Our objectives are as follows:
- Specific Objective #1. To determine if lidocaine applied to the rectum decreases visceral hyperalgesia, as tested by nociceptive rectal distension.
- Specific Objective #2. To determine if lidocaine applied to the rectum decreases cutaneous heat hyperalgesia to test for the presence or absence of central hyperalgesia in IBS patients.
- Specific Objective #3. To determine the relationships between doses of IV lidocaine, serum levels of IV lidocaine, and their anti-hyperalgesic effects, as tested by rectal distension and cutaneous heat stimulation.
Specific Objective #4. To determine the effect of rectal lidocaine on clinical pain and clinical symptoms of IBS.
The proposed studies will test the central hypothesis using well-controlled sensory stimuli designed to separately evaluate central and peripheral mechanisms. The objectives will be accomplished by systematically applying and comparing pharmacological and psychophysical studies to IBS patients and controls. This application is an extension of the principal investigator’s current VA Advanced Career Development Award that examines the neurobiology of visceral hypersensitivity in Persian Gulf veterans who returned home with chronic abdominal pain.

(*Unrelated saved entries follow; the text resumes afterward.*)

(** A step whose instruction raised no exception: memory is as the
    instruction left it and, [x0] apart, so are the registers.  With no
    interrupt to take the hart moves to [pc_next], unless the instruction
    put it in standby; an interrupt taken in the same step returns to
    [pc_next], the instruction after the one just run. *)
Theorem step_without_exception (now : Z) (cpu c1 cpu' : rv_cpu_t)
    (m m1 m' : physmem) :
  stdby cpu = false ->
  execute cpu m = Some (rv_exc_none, c1, m1) ->
  rv_cpu_step now cpu m = Some (cpu', m') ->
  m' = m1
  /\ regs cpu' = <[0%nat := 0]> (regs c1)
  /\ match interrupt_to_take (account now c1 false) with
     | None => stdby cpu' = stdby c1
               /\ priv_mode cpu' = priv_mode c1
               /\ pc cpu' = (if stdby c1 then pc c1 else pc_next c1)
     | Some (t, i) =>
         trap_taken t (pc_next c1) (rv_exc_val i) (tval_next (csr c1)) cpu'
     end.
Proof.
  intros Hs Hex Hstep.
  assert (He : executed cpu m = Some (rv_exc_none, c1, m1))
    by (unfold executed; now rewrite Hs).
  destruct (quiet_step_facts now cpu c1 cpu' m m1 m' He Hstep)
    as (-> & Hr & H).
  split; [reflexivity|]. split; [exact Hr|].
  destruct (interrupt_to_take (account now c1 false)) as [[t i]|].
  - apply H.
  - destruct H as (_ & ? & ? & ? & _). now repeat split.
Qed.

(** The step after an instruction that raised [ex]. *)
Lemma exception_step_facts (now : Z) (cpu c1 cpu' : rv_cpu_t)
    (m m1 m' : physmem) (ex : rv_exc_t) :
  executed cpu m = Some (ex, c1, m1) ->
  ex <> rv_exc_none ->
  rv_cpu_step now cpu m = Some (cpu', m') ->
  m' = m1
  /\ regs cpu' = <[0%nat := 0]> (regs c1)
  /\ instret (csr cpu') = instret (csr c1)
  /\ trap_taken (exception_target c1 ex)
       (if exc_is_interrupt ex then pc_next c1 else pc c1)
       (rv_exc_val ex) (tval_next (csr c1)) cpu'.
Proof.
  intros He Hex. rewrite rv_cpu_step_eq, He. cbv zeta.
  rewrite (bool_decide_false (ex = rv_exc_none)) by assumption.
  cbn [negb]. rewrite handle_exception_target by assumption.
  destruct (account_fields now c1 true)
    as (Hr & Hpc & Hpn & Hpr & Hs & Hmd & Htv).
  assert (Ht : exception_target (account now c1 true) ex
               = exception_target c1 ex)
    by (unfold exception_target; now rewrite Hmd, Hpr).
  rewrite Ht.
  destruct ((match exception_target c1 ex with
             | to_M => m_trap | to_S => s_trap end)
              (account now c1 true) ex) as [c'|] eqn:Et; [|discriminate].
  intros [= <- <-]. apply trap_facts in Et.
  rewrite Hpc, Hpn, Htv, Hr in Et. destruct Et as (Htk & _ & Hr' & Hin).
  destruct (step_epilogue_fields (step_advance c'))
    as (_ & -> & _ & _ & _ & _ & -> & _).
  destruct (step_advance_fields c') as (-> & _ & _ & -> & _).
  rewrite Hr', Hin, account_instret.
  replace (Z.testbit (mcountinhibit (csr c1)) 2 || true || stdby c1)
    with true by (destruct (Z.testbit (mcountinhibit (csr c1)) 2);
                  reflexivity).
  split; [reflexivity|]. split; [reflexivity|]. split; [reflexivity|].
  now apply trap_taken_epilogue.
Qed.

The proposed Clinical Research Program will study afferent mechanisms of visceral and cutaneous hypersensitivity in veterans with IBS. Our laboratory is uniquely positioned to use our expertise in psychophysical and pharmacologic evaluation of patients with fibromyalgia to study patients with IBS. The results of this current proposal will lead to larger clinical trials with sodium-channel blockers (i.e., lidocaine, mexiletine) as potential therapeutic agents for veterans with IBS.